Both post-contrast myocardial T1 and extracellular volume (ECV) have been reported to be associated with diffuse interstitial fibrosis. Recently, the cardiovascular magnetic resonance (CMR) field is recognizing that post-contrast myocardial T1 is sensitive to several confounders and migrating towards ECV as a measure of collagen volume fraction. Several recent studies using widely available Modified Look-Locker Inversion-recovery (MOLLI) have reported ECV cutoff values to distinguish between normal and diseased myocardium. It is unclear if these cutoff values are translatable to different T1 mapping pulse sequences such as arrhythmia-insensitive-rapid (AIR) cardiac T1 mapping, which was recently developed to rapidly image patients with cardiac rhythm disorders. We sought to evaluate, in well-controlled canine and pig experiments, the relative accuracy and precision, as well as intra- and inter-observer variability in data analysis, of ECV measured with AIR as compared with MOLLI. In 16 dogs, as expected, the mean T1 was significantly different (p < 0.001) between MOLLI (891 ± 373 ms) and AIR (1071 ± 503 ms), but, surprisingly, the mean ECV between MOLLI (21.8 ± 2.1%) and AIR (19.6 ± 2.4%) was also significantly different (p < 0.001).

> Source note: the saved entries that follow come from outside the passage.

(** ** Failure of a constructor of the element type *)

(** C3. Each operation that constructs a new element, when the constructor
    of [T] that it runs throws [e], throws that same [e], and leaves its
    container without a value: flag clear and, the containers being
    consistent, no element in the buffer.  Construction of a container from
    a value or from an occupied container ends with the default members.
    Assignment to an empty container and [Emplace] on one leave every
    container as it was, except that a failed move leaves the source in the
    state the move constructor of [T] put it in.  [Emplace] on an occupied
    container has destroyed its element and leaves it empty.  And whatever an
    operation throws, all containers are consistent afterwards. *)
Theorem constructor_failure_is_safe m :
  mem_inv m →
  (∀ this value e w', objs m !! this = None →
     T_copy_ctor value (world m) = (inl e, w') →
     let m' := mkMem (<[this := empty_Optional]> (objs m)) w'
                     (log m ++ [ConstructThrew CopyCtor this e]) in
     Optional_from_const_ref this value m = Throws (ElemExn e) m' ∧
     HasValue this m' = Normal false m') ∧
  (∀ this value e x w', objs m !! this = None →
     T_move_ctor value (world m) = (inl e, x, w') →
     let m' := mkMem (<[this := empty_Optional]> (objs m)) w'
                     (log m ++ [ConstructThrew MoveCtor this e]) in
     Optional_from_rvalue this value m = Throws (ElemExn e) m' ∧
     HasValue this m' = Normal false m') ∧
  (∀ this other u e w', objs m !! this = None →
     objs m !! other = Some (occupied_with u) →
     T_copy_ctor u (world m) = (inl e, w') →
     let m' := mkMem (<[this := empty_Optional]> (objs m)) w'
                     (log m ++ [ConstructThrew CopyCtor this e]) in
     Optional_copy this other m = Throws (ElemExn e) m' ∧
     HasValue this m' = Normal false m') ∧
  (∀ this other u e u' w', objs m !! this = None →
     objs m !! other = Some (occupied_with u) →
     T_move_ctor u (world m) = (inl e, u', w') →
     let m' := mkMem (<[other := occupied_with u']>
                        (<[this := empty_Optional]> (objs m))) w'
                     (log m ++ [ConstructThrew MoveCtor this e]) in
     Optional_move this other m = Throws (ElemExn e) m' ∧
     HasValue this m' = Normal false m') ∧
  (∀ this c value e w', objs m !! this = Some c →
     is_initialized_ c = false →
     T_copy_ctor value (world m) = (inl e, w') →
     let m' := mkMem (objs m) w' (log m ++ [ConstructThrew CopyCtor this e]) in
     assign_const_ref this value m = Throws (ElemExn e) m' ∧
     HasValue this m' = Normal false m') ∧
  (∀ this c value e x w', objs m !! this = Some c →
     is_initialized_ c = false →
     T_move_ctor value (world m) = (inl e, x, w') →
     let m' := mkMem (objs m) w' (log m ++ [ConstructThrew MoveCtor this e]) in
     assign_rvalue this value m = Throws (ElemExn e) m' ∧
     HasValue this m' = Normal false m') ∧
  (∀ this rhs c u e w', objs m !! this = Some c →
     is_initialized_ c = false →
     objs m !! rhs = Some (occupied_with u) →
     T_copy_ctor u (world m) = (inl e, w') →
     let m' := mkMem (objs m) w' (log m ++ [ConstructThrew CopyCtor this e]) in
     assign_copy this rhs m = Throws (ElemExn e) m' ∧
     HasValue this m' = Normal false m') ∧
  (∀ this rhs c u e u' w', objs m !! this = Some c →
     is_initialized_ c = false →
     objs m !! rhs = Some (occupied_with u) →
     T_move_ctor u (world m) = (inl e, u', w') →
     let m' := mkMem (<[rhs := occupied_with u']> (objs m)) w'
                     (log m ++ [ConstructThrew MoveCtor this e]) in
     assign_move this rhs m = Throws (ElemExn e) m' ∧
     HasValue this m' = Normal false m') ∧
  (∀ this c values e w', objs m !! this = Some c →
     is_initialized_ c = false →
     T_args_ctor values (world m) = (inl e, w') →
     let m' := mkMem (objs m) w' (log m ++ [ConstructThrew ArgsCtor this e]) in
     Emplace this values m = Throws (ElemExn e) m' ∧
     HasValue this m' = Normal false m') ∧
  (∀ this u values e w', objs m !! this = Some (occupied_with u) →
     T_args_ctor values (T_dtor u (world m)) = (inl e, w') →
     let m' := mkMem (<[this := empty_Optional]> (objs m)) w'
                 (log m ++ [Destroyed this; ConstructThrew ArgsCtor this e]) in
     Emplace this values m = Throws (ElemExn e) m' ∧
     HasValue this m' = Normal false m') ∧
  (∀ (o : op) x m', exec_op o m = Throws x m' → mem_inv m').
Proof.
  intros Hinv.
  assert (∀ this other c c', objs m !! this = Some c →
            is_initialized_ c = false →
            objs m !! other = Some c' → is_initialized_ c' = true →
            this ≠ other) as Hdiff
    by (intros ???? H1 ? H2 ? ->; rewrite H1 in H2; simplify_eq; congruence).
  assert (∀ this other c', objs m !! this = None →
            objs m !! other = Some c' → this ≠ other) as Hfresh
    by (intros ??? H1 H2 ->; congruence).
  repeat apply conj.
  - intros this value e w' Hthis Hctor m'. subst m'. split; exec; reflexivity.
  - intros this value e x w' Hthis Hctor m'. subst m'. split; exec; reflexivity.
  - intros this other u e w' Hthis Hother Hctor m'. subst m'.
    specialize (Hfresh _ _ _ Hthis Hother). split; exec; reflexivity.
  - intros this other u e u' w' Hthis Hother Hctor m'. subst m'.
    specialize (Hfresh _ _ _ Hthis Hother). split; exec; reflexivity.
  - intros this c value e w' Hthis Hflag Hctor m'. subst m'.
    split; exec; reflexivity.
  - intros this c value e x w' Hthis Hflag Hctor m'. subst m'.
    split; exec; reflexivity.
  - intros this rhs c u e w' Hthis Hflag Hrhs Hctor m'. subst m'.
    specialize (Hdiff _ _ _ _ Hthis Hflag Hrhs eq_refl). split; exec; reflexivity.
  - intros this rhs c u e u' w' Hthis Hflag Hrhs Hctor m'. subst m'.
    specialize (Hdiff _ _ _ _ Hthis Hflag Hrhs eq_refl). split; exec; reflexivity.
  - intros this c values e w' Hthis Hflag Hctor m'. subst m'.
    split; exec; reflexivity.
  - intros this u values e w' Hthis Hctor m'. subst m'.
    split; exec; rewrite <- ?app_assoc; reflexivity.
  - intros o x m' Hex. pose proof (exec_op_sound o m Hinv) as Hs.
    by rewrite Hex in Hs.
Qed.

(** * Further properties of the member functions *)

(** ** The accessors *)

(** X1. [HasValue()], the three forms of [Value()], the three forms of
    [operator*] and the two forms of [operator->] leave every container, the
    state of the element type and the log as they were, whether they return
    or throw. *)
Theorem accessors_do_not_modify this m :
  read_only (HasValue this) m ∧
  read_only (Value_const this) m ∧
  read_only (Value_lvalue this) m ∧
  read_only (Value_rvalue this) m ∧
  read_only (deref_const this) m ∧
  read_only (deref_lvalue this) m ∧
  read_only (deref_rvalue this) m ∧
  read_only (arrow this) m ∧
  read_only (arrow_const this) m.
Proof.
  unfold read_only.
  repeat apply conj; intros m';
    destruct (objs m !! this) as [[[v|] [] []]|] eqn:Hc; exec;
    intros [= <-]; reflexivity.
Qed.
(** * Release deploy strategy (fabricext/releases/release.py)

    A shallow embedding of the [Release] context manager: release-id
    generation, the remote host as a finite map from paths to entries, the
    methods of the class as computations over the manager object and the
    world it runs in, and the properties of the release lifecycle. *)

From Stdlib Require Import String Ascii List Arith Lia DecimalString Decimal.
From Stdlib Require DecimalNat.
From stdpp Require Import gmap strings list sorting.

Open Scope string_scope.
Open Scope list_scope.

(** ** Paths

    A path is the list of its components; [os.path.join] of a path and a
    relative name appends the components of the name. *)

Module Path.

Definition path := list string.

Definition join (p name : path) : path := p ++ name.

Definition parent (p : path) : path := removelast p.

Definition basename (p : path) : string := List.last p "".

End Path.

Import Path.

(** ** Wall-clock time and release names *)

Module Clock.

Record date := mkDate { year : nat; month : nat; day : nat }.

Record datetime := mkDatetime {
  dt_date : date; hour : nat; minute : nat; second : nat }.

(** The values [datetime.now()] can return. *)
Definition valid_date (d : date) : Prop :=
  1 <= year d <= 9999 /\ 1 <= month d <= 12 /\ 1 <= day d <= 31.

Definition valid_datetime (t : datetime) : Prop :=
  valid_date (dt_date t) /\ hour t < 24 /\ minute t < 60 /\ second t < 60.

(** Decimal rendering of a number, as [str.format] gives it. *)
Definition dec (n : nat) : string := NilZero.string_of_uint (Nat.to_uint n).

Fixpoint zeros (n : nat) : string :=
  match n with
  | 0 => ""
  | S k => String "0" (zeros k)
  end.

(** [%0wd]: zero padding on the left up to width [w]. *)
Definition zfill (w : nat) (s : string) : string :=
  (zeros (w - String.length s) ++ s)%string.

(** [date.isoformat()]: [YYYY-MM-DD]. *)
Definition isoformat (d : date) : string :=
  (zfill 4 (dec (year d)) ++ "-" ++ zfill 2 (dec (month d))
     ++ "-" ++ zfill 2 (dec (day d)))%string.

(** Seconds since midnight, as [_gen_rel] adds them up. *)
Definition seconds_of (t : datetime) : nat :=
  second t + minute t * 60 + hour t * 3600.

(** ["{0}.{1}".format(date.today().isoformat(), seconds)]: [now] is the
    reading of [datetime.now()], [today] the one of [date.today()]. *)
Definition format_rel (today : date) (seconds : nat) : string :=
  (isoformat today ++ "." ++ dec seconds)%string.

(** Chronological order of two instants, by date and then by second of the
    day. *)
Definition date_lt (d1 d2 : date) : Prop :=
  year d1 < year d2
  \/ (year d1 = year d2 /\ month d1 < month d2)
  \/ (year d1 = year d2 /\ month d1 = month d2 /\ day d1 < day d2).

Definition earlier (t1 t2 : datetime) : Prop :=
  date_lt (dt_date t1) (dt_date t2)
  \/ (dt_date t1 = dt_date t2 /\ seconds_of t1 < seconds_of t2).

End Clock.

Import Clock.

(** String order of Python 2 [str]: byte-wise lexicographic. *)
Definition str_lt (s1 s2 : string) : Prop := String.ltb s1 s2 = true.
Definition str_le (s1 s2 : string) : Prop := String.leb s1 s2 = true.

#[global] Instance str_le_dec s1 s2 : Decision (str_le s1 s2).
Proof. unfold str_le. apply _. Defined.

#[global] Instance str_lt_dec s1 s2 : Decision (str_lt s1 s2).
Proof. unfold str_lt. apply _. Defined.

(** [sorted(names)] *)
Definition sorted (l : list string) : list string := merge_sort str_le l.

(** The characters [str.split()] cuts at: space, tab, line feed, vertical
    tab, form feed and carriage return. *)
Definition is_space (c : ascii) : bool :=
  let n := nat_of_ascii c in
  ((n =? 32) || ((9 <=? n) && (n <=? 13)))%nat.

(** [cur] is the piece read so far. *)
Fixpoint split_from (cur : string) (s : string) : list string :=
  match s with
  | EmptyString =>
      match cur with
      | EmptyString => []
      | _ => [cur]
      end
  | String c s' =>
      if is_space c
      then match cur with
           | EmptyString => split_from EmptyString s'
           | _ => cur :: split_from EmptyString s'
           end
      else split_from (cur ++ String c EmptyString)%string s'
  end.

(** [s.split()]: the pieces of [s] between runs of whitespace. *)
Definition split_ws (s : string) : list string := split_from EmptyString s.

(** What a command prints when it prints one name per line. *)
Fixpoint lines (names : list string) : string :=
  match names with
  | [] => EmptyString
  | d :: names' => (d ++ String "010" (lines names'))%string
  end.

(** ** The remote host

    The file system of the host as a finite map from paths to entries.  An
    entry is addressed by the name it was created under (paths are not
    canonicalised).  The functions below give the effect of each shell
    command the class sends when the command succeeds; whether a command
    succeeds is decided by the world (see [run] below). *)

Module Host.

Inductive node :=
  | Dir
  | Link (target : path).

#[global] Instance node_eq_dec : EqDecision node.
Proof. solve_decision. Defined.

(** The root directory is always there. *)
Definition entry (h : gmap path node) (p : path) : option node :=
  match p with
  | [] => Some Dir
  | _ => h !! p
  end.

(** Follow the symbolic link at [p], at most [fuel] links deep. *)
Fixpoint resolve (fuel : nat) (h : gmap path node) (p : path) : option path :=
  match entry h p with
  | None => None
  | Some Dir => Some p
  | Some (Link t) =>
      match fuel with
      | 0 => None
      | S f => resolve f h t
      end
  end.

(** The kernel gives up after 40 links. *)
Definition max_links : nat := 40.

(** [exists(path)], that is [test -e path]: symbolic links are followed, so
    a dangling link does not exist. *)
Definition exists_ (h : gmap path node) (p : path) : bool :=
  bool_decide (is_Some (resolve max_links h p)).

(** [mkdir -p p]: every missing directory on the way to [p] is created,
    what is there is left as it is. *)
Fixpoint mkdir_p_from (h : gmap path node) (pre rest : path) : gmap path node :=
  match rest with
  | [] => h
  | c :: rest' =>
      let q := pre ++ [c] in
      match h !! q with
      | None => mkdir_p_from (<[q := Dir]> h) q rest'
      | Some _ => mkdir_p_from h q rest'
      end
  end.

Definition mkdir_p (h : gmap path node) (p : path) : gmap path node :=
  mkdir_p_from h [] p.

Both intra- and inter-observer agreements in T1 calculations were higher for MOLLI than AIR, but intra- and inter-observer agreements in ECV calculations were similar between MOLLI and AIR. In six pigs, the coefficient of repeatability (CR), as defined by the Bland-Altman analysis, in T1 calculation was considerably lower for MOLLI (32.5 ms) than AIR (82.3 ms), and the CR in ECV calculation was also lower for MOLLI (1.8%) than AIR (4.5%). In conclusion, this study shows that MOLLI and AIR yield significantly different T1 and ECV values in large animals and that MOLLI yields higher precision than AIR. Findings from this study suggest that CMR researchers must consider the specific pulse sequence when translating published ECV cutoff values into their own studies.